What needs to be done: Go to the line containing "Definition is_surrogate (c" in the records below. Repeat it and the lines after it exactly, all the way to the end.

Data for the task:
(** * A relay between a client and a remote code-execution engine

    Shallow embedding of [Back-End/app.py]: the language table, the
    [decode_base64_output] helper and the two Flask handlers [submit_code]
    and [get_status], together with the parts of the Python runtime they
    call (UTF-8 codec, [base64], [requests], JSON values).

    Python values are modelled as they are at run time:
    - a [str] is a sequence of Unicode code points ([pystr]);
    - a [bytes] object is a sequence of octets ([bytes]);
    - a value produced by a JSON parser is a [value] tree;
    - an exception is a value of [exn]; a computation that may raise
      returns an [outcome];
    - a handler runs in the monad [M], which threads the list of outbound
      HTTP calls and of log records.

    The codecs follow CPython: [Utf8.decode] is its UTF-8 decoder under
    the [strict] and [ignore] error handlers, [Base64.a2b_loop] is the loop
    of [binascii.a2b_base64] in its default mode, which skips characters
    outside the alphabet and raises on input that ends inside a group.

    CPython's limit on the digits of an [int], 4300 by default, is part
    of the model: [str] raises beyond it, and what the JSON parsers
    deliver, in a request or in an answer of the engine, is within it.

    Two things stay open, as variables of the sections below: the text
    [repr] gives for floats, lists and dicts, and the remote engine, which
    maps every outbound call to an answer or to a transport failure. *)

From Stdlib Require Import ZArith List Lia Bool String Ascii DecimalString
  Permutation.
Import ListNotations.
Local Open Scope Z_scope.

(** ** Python strings and bytes *)

(** A [str]: the sequence of its code points, each in [0, 0x10FFFF]. *)
Definition pystr := list Z.

(** A [bytes] object: the sequence of its octets, each in [0, 255]. *)
Definition bytes := list Z.

(** An ASCII literal of the source, as a [str]. *)
Definition py (s : string) : pystr :=
  map (fun a => Z.of_nat (nat_of_ascii a)) (list_ascii_of_string s).

Definition pystr_eqb (a b : pystr) : bool :=
  if list_eq_dec Z.eq_dec a b then true else false.

(** Code points a [str] may hold. *)
Definition is_codepoint (c : Z) : Prop := 0 <= c <= 0x10FFFF.

(** Surrogates are code points, but no UTF-8 sequence stands for them. *)
Definition is_surrogate (c : Z) : bool := (0xD800 <=? c) && (c <=? 0xDFFF).

(** Text that has a UTF-8 encoding. *)
Definition utf8_text (s : pystr) : Prop :=
  Forall (fun c => is_codepoint c /\ is_surrogate c = false) s.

Exercise result:
Definition is_surrogate (c : Z) : bool := (0xD800 <=? c) && (c <=? 0xDFFF).

(** Text that has a UTF-8 encoding. *)
Definition utf8_text (s : pystr) : Prop :=
  Forall (fun c => is_codepoint c /\ is_surrogate c = false) s.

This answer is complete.